Luego de dos horas de limpieza, el primo de la víctima les pagó lo pautado. Cerraron el departamento con llave y los policías volvieron a poner la faja.

***

En este departamento de Congreso, Ricardo sigue metiendo cosas en bolsas. Le pregunto si sabe cómo murió el anciano. Me dice que no fue uno de esos casos de asesinatos o suicidios truculentos y que sólo vio sangre en el pasillo.

—Mirá acá hay una mancha de sangre. Calculo que la escupió después de haber tomado whisky con alcohol etílico. El alcohol aumenta la producción de ácido gástrico y tal vez eso le haya generado una inflamación en las paredes del estómago, que derivó en una hemorragia interna y luego en su muerte.
Ricardo habla como si fuera un médico.

—Además este anciano tenía el Síndrome de Diógenes, que es una enfermedad de acumuladores. Empiezan juntando pavadas, hasta llegar a no tirar nada. Generalmente, se da en personas mayores que están deprimidas y se sienten solas.
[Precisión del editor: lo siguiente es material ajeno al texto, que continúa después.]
(** * Coaching dashboard metrics: a shallow embedding of the aggregation code

    The development follows the TypeScript sources of the dashboard:
    - [lib/dataFetcher]            (ingestion of competency scores, roster
                                     names, basic session statistics),
    - [components/SessionDashboard] (per-person rollup, survey metrics,
                                     adoption rate, KPI totals, detail
                                     modal, monthly trend),
    - [components/HomeDashboard]    (cohort list and KPIs, quote extraction,
                                     recent activity),
    - [components/ImpactDashboard]  (per-competency growth, interpretation),
    - [components/ExecutiveSignals] (phase of the program),
    - [App]                         (programs of the navigation).

    Conventions of the embedding.
    - A JavaScript string is a [string] of code units; the tables of the
      program (status words, keywords, program codes) are ASCII, and
      [toLowerCase] folds the ASCII letters only.
    - A JavaScript number is a [JsNum]: [NaN], an infinity, or a rational.
      The percentages that the program rounds to an integer or compares with
      a threshold are computed as the program computes them, in binary64:
      every operation ([sub64], [mul64], [div64]) is the exact one followed
      by rounding to the nearest double, ties to even ([round64]).  Sums and
      averages of scores are kept exact.  The sign of zero is not
      represented.
    - An optional field is an [option]; [None] stands for [undefined]/[null].
    - A [Map] is an insertion-ordered association list ([JsMap]), a [Set] of
      strings is a [gset string], a plain object used as a counter table is a
      [gmap string nat].
    - [new Date(x)] is represented by what the program observes of it: its
      time value, [getFullYear()] and [getMonth()]. *)

From Stdlib Require Import ZArith QArith Qcanon Qround Qabs Qpower.
From Stdlib Require Import Ascii String List Lia Lqa SpecFloat.
From Stdlib Require Import DecimalString DecimalZ DecimalPos.
From stdpp Require Import base decidable option list sorting strings numbers gmap.

Local Open Scope string_scope.
Local Open Scope list_scope.

(** ** JavaScript primitives used by the dashboard code *)

Module Js.

(** *** Strings *)

Definition truthy (o : option string) : bool :=
  match o with
  | Some s => negb (String.eqb s "")
  | None => false
  end.

(** [a || b] on optional strings. *)
Definition or (a b : option string) : option string :=
  if truthy a then a else b.

(** [a || 'literal']. *)
Definition or_lit (a : option string) (d : string) : string :=
  match a with
  | Some s => if String.eqb s "" then d else s
  | None => d
  end.

Definition lower_char (c : ascii) : ascii :=
  let n := nat_of_ascii c in
  if (65 <=? n)%nat && (n <=? 90)%nat then ascii_of_nat (n + 32) else c.

Fixpoint toLowerCase (s : string) : string :=
  match s with
  | EmptyString => EmptyString
  | String c s' => String (lower_char c) (toLowerCase s')
  end.

Fixpoint trimStart (s : string) : string :=
  match s with
  | EmptyString => EmptyString
  | String c s' => if Ascii.is_space c then trimStart s' else s
  end.

Definition trimEnd (s : string) : string :=
  String.rev (trimStart (String.rev s)).

Definition trim (s : string) : string := trimEnd (trimStart s).

(** [s.includes(sub)]. *)
Fixpoint includes (s sub : string) : bool :=
  String.prefix sub s ||
  match s with
  | EmptyString => false
  | String _ s' => includes s' sub
  end.

(** [words.some(w => s.includes(w))]. *)
Definition includes_any (s : string) (words : list string) : bool :=
  existsb (includes s) words.

(** *** Numbers *)

Inductive JsNum : Type :=
| NaN
| Inf (negative : bool)
| Fin (q : Qc).

Definition of_Z (z : Z) : JsNum := Fin (Qc_of_Z z).
Definition of_nat (n : nat) : JsNum := of_Z (Z.of_nat n).

Definition isNaN (x : JsNum) : bool :=
  match x with NaN => true | _ => false end.

(** Truthiness of a number: [0] and [NaN] are falsy. *)
Definition num_truthy (x : JsNum) : bool :=
  match x with
  | NaN => false
  | Inf _ => true
  | Fin q => negb (bool_decide (q = 0%Qc))
  end.

Definition is_neg (q : Qc) : bool := bool_decide (q < 0)%Qc.

Definition neg (x : JsNum) : JsNum :=
  match x with
  | NaN => NaN
  | Inf s => Inf (negb s)
  | Fin q => Fin (- q)%Qc
  end.

Definition add (x y : JsNum) : JsNum :=
  match x, y with
  | NaN, _ | _, NaN => NaN
  | Inf s, Inf t => if Bool.eqb s t then Inf s else NaN
  | Inf s, Fin _ | Fin _, Inf s => Inf s
  | Fin a, Fin b => Fin (a + b)%Qc
  end.

Definition sub (x y : JsNum) : JsNum := add x (neg y).

Definition mul (x y : JsNum) : JsNum :=
  match x, y with
  | NaN, _ | _, NaN => NaN
  | Inf s, Inf t => Inf (xorb s t)
  | Inf s, Fin q | Fin q, Inf s =>
      if bool_decide (q = 0%Qc) then NaN else Inf (xorb s (is_neg q))
  | Fin a, Fin b => Fin (a * b)%Qc
  end.

(** Division; a zero divisor is taken as [+0]. *)
Definition div (x y : JsNum) : JsNum :=
  match x, y with
  | NaN, _ | _, NaN => NaN
  | Inf _, Inf _ => NaN
  | Inf s, Fin q => Inf (xorb s (is_neg q))
  | Fin _, Inf _ => Fin 0%Qc
  | Fin a, Fin b =>
      if bool_decide (b = 0%Qc)
      then (if bool_decide (a = 0%Qc) then NaN else Inf (is_neg a))
      else Fin (a / b)%Qc
  end.

(** [x < y]; every comparison with [NaN] is false. *)
Definition ltb (x y : JsNum) : bool :=
  match x, y with
  | NaN, _ | _, NaN => false
  | Inf s, Inf t => s && negb t
  | Inf s, Fin _ => s
  | Fin _, Inf t => negb t
  | Fin a, Fin b => bool_decide (a < b)%Qc
  end.

Definition eqb (x y : JsNum) : bool :=
  match x, y with
  | Inf s, Inf t => Bool.eqb s t
  | Fin a, Fin b => bool_decide (a = b)
  | _, _ => false
  end.

Definition gtb (x y : JsNum) : bool := ltb y x.
Definition leb (x y : JsNum) : bool := ltb x y || eqb x y.
Definition geb (x y : JsNum) : bool := leb y x.

(** [Math.round] on a rational: the nearest integer, halves upwards. *)
Definition round_half_up (q : Qc) : Z := Qfloor (this q + (1 # 2)).

Definition Math_round (x : JsNum) : JsNum :=
  match x with
  | Fin q => of_Z (round_half_up q)
  | _ => x
  end.

Definition Math_min (x y : JsNum) : JsNum :=
  match x, y with
  | NaN, _ | _, NaN => NaN
  | _, _ => if ltb y x then y else x
  end.

Definition Math_max (x y : JsNum) : JsNum :=
  match x, y with
  | NaN, _ | _, NaN => NaN
  | _, _ => if ltb x y then y else x
  end.

(** *** Binary64 arithmetic *)

(** The integer nearest to [x], a tie going to the even one. *)
Definition nearest_even (x : Q) : Z :=
  let f := Qfloor x in
  match (x - inject_Z f ?= 1 # 2)%Q with
  | Lt => f
  | Gt => (f + 1)%Z
  | Eq => if Z.even f then f else (f + 1)%Z
  end.

(** The exponent [b] with [2 ^ b <= x < 2 ^ (b + 1)], for a positive [x]. *)
Definition binade (x : Q) : Z :=
  let e0 := (Z.log2 (Qnum x) - Z.log2 (Z.pos (Qden x)))%Z in
  if Qle_bool (2 ^ e0) x then e0 else (e0 - 1)%Z.

(** The double nearest to [q]: 53 significant bits, the last of them worth
    [2 ^ -1074] at least, and an infinity once the rounded magnitude reaches
    [2 ^ 1024]. *)
Definition round64 (q : Qc) : JsNum :=
  if Qeq_bool q 0 then Fin q
  else
    let a := Qabs q in
    let e := Z.max (binade a - 52) (-1074) in
    let r := (inject_Z (nearest_even (a / 2 ^ e)) * 2 ^ e)%Q in
    if Qle_bool (2 ^ 1024) r then Inf (is_neg q)
    else Fin (Q2Qc (if is_neg q then - r else r)).

Definition to_double (x : JsNum) : JsNum :=
  match x with
  | Fin q => round64 q
  | _ => x
  end.

(** [x - y], [x * y] and [x / y] on doubles. *)
Definition sub64 (x y : JsNum) : JsNum := to_double (sub x y).
Definition mul64 (x y : JsNum) : JsNum := to_double (mul x y).
Definition div64 (x y : JsNum) : JsNum := to_double (div x y).

(** The value of a number of the IEEE 754 reference model of the standard
    library, and the integers and operations of binary64 in that model. *)
Definition of_spec_float (x : spec_float) : JsNum :=
  match x with
  | S754_zero _ => Fin 0%Qc
  | S754_infinity s => Inf s
  | S754_nan => NaN
  | S754_finite s m e =>
      Fin (Q2Qc (inject_Z (if s then Z.neg m else Z.pos m) * 2 ^ e)%Q)
  end.

Definition spec_float_of_Z (z : Z) : spec_float := binary_normalize 53 1024 z 0 false.

(** [x || d] on numbers. *)
Definition num_or (x : option JsNum) (d : JsNum) : JsNum :=
  match x with
  | Some v => if num_truthy v then v else d
  | None => d
  end.

(** *** Integers as text *)

(** [String(n)] for an integer [n]. *)
Definition Z_to_string (n : Z) : string :=
  NilZero.string_of_int (Z.to_int n).

Fixpoint replicate_char (n : nat) (c : ascii) : string :=
  match n with
  | O => EmptyString
  | S n' => String c (replicate_char n' c)
  end.

(** [s.padStart(n, c)] for a one-character filler. *)
Definition padStart (s : string) (n : nat) (c : ascii) : string :=
  replicate_char (n - String.length s) c +:+ s.

(** [s.split(sep)] for a one-character separator. *)
Fixpoint split (sep : ascii) (s : string) : list string :=
  match s with
  | EmptyString => [EmptyString]
  | String c s' =>
      if Ascii.eqb c sep then EmptyString :: split sep s'
      else match split sep s' with
           | w :: ws => String c w :: ws
           | [] => [String c EmptyString]
           end
  end.

(** [s.split(sep)[0]] for a separator string: the text before its first
    occurrence, or all of [s]. *)
Fixpoint split_head (s sep : string) : string :=
  if String.prefix sep s then EmptyString
  else match s with
       | EmptyString => EmptyString
       | String c s' => String c (split_head s' sep)
       end.

Definition digit_val (radix : Z) (c : ascii) : option Z :=
  let n := Z.of_nat (nat_of_ascii c) in
  let v := if (48 <=? n)%Z && (n <=? 57)%Z then Some (n - 48)%Z
           else if (97 <=? n)%Z && (n <=? 122)%Z then Some (n - 87)%Z
           else if (65 <=? n)%Z && (n <=? 90)%Z then Some (n - 55)%Z
           else None in
  match v with
  | Some d => if (d <? radix)%Z then Some d else None
  | None => None
  end.

(** The longest run of digits at the head of [s]; [acc] is [None] until a
    digit has been read. *)
Fixpoint parse_digits (radix : Z) (acc : option Z) (s : string) : option Z :=
  match s with
  | EmptyString => acc
  | String c s' =>
      match digit_val radix c with
      | Some d => parse_digits radix (Some (radix * default 0%Z acc + d)%Z) s'
      | None => acc
      end
  end.

(** [parseInt(s)]; [None] is [NaN]. *)
Definition parseInt (s : string) : option Z :=
  let s1 := trimStart s in
  let '(sign, s2) :=
    match s1 with
    | String "-" r => ((-1)%Z, r)
    | String "+" r => (1%Z, r)
    | _ => (1%Z, s1)
    end in
  let '(radix, s3) :=
    match s2 with
    | String "0" (String "x" r) | String "0" (String "X" r) => (16%Z, r)
    | _ => (10%Z, s2)
    end in
  (λ v, (sign * v)%Z) <$> parse_digits radix None s3.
Eso dice Liliana, mientras limpia. Está muy impresionada porque considera que fue un abandono en vida: “sus hijos recién ahora se enteraron que vivía en estas condiciones”. Dice que esta clase de trastornos funciona metódicamente. Las personas van llenando piezas y cuando ya no pueden estar en el lugar, se trasladan de cuarto.

— ¿Cómo se van organizando para limpiar todo esto?

—Y.., empezamos por acá. De un cuarto por vez. Tratamos de no meter muchas botellas de vidrio en las bolsas para que no queden tan pesadas. Después vamos llevando todo a un volquete que está en la puerta.

— ¿Pero van a tirar todo?

—Sí. Nuestro trabajo es limpiar. Lo único que tenemos que guardar son algunas pertenencias que nos pidió la familia. Pero hay que apurarse. Hoy a la tarde tenemos que terminar.

— ¿No les afecta emocionalmente lo que están haciendo?

— No. Yo me lo tomo como un trabajo. Nos contratan para eso. Estamos ayudando a la familia. ¿No viste que el hijo no puede ni entrar? Además, estamos solos, ¿no Lili?

— Si, acá ya no hay nadie. Èl ya se fue.

— ¿Él?

— El hombre muerto. Ya no está.

— ¿Te das cuenta de eso?

— Lo presiento. Ayer, cuando vinimos a inspeccionar todo para ver cómo era el trabajo, ya me di cuenta. A veces siguen en la casa. Ésta vez no.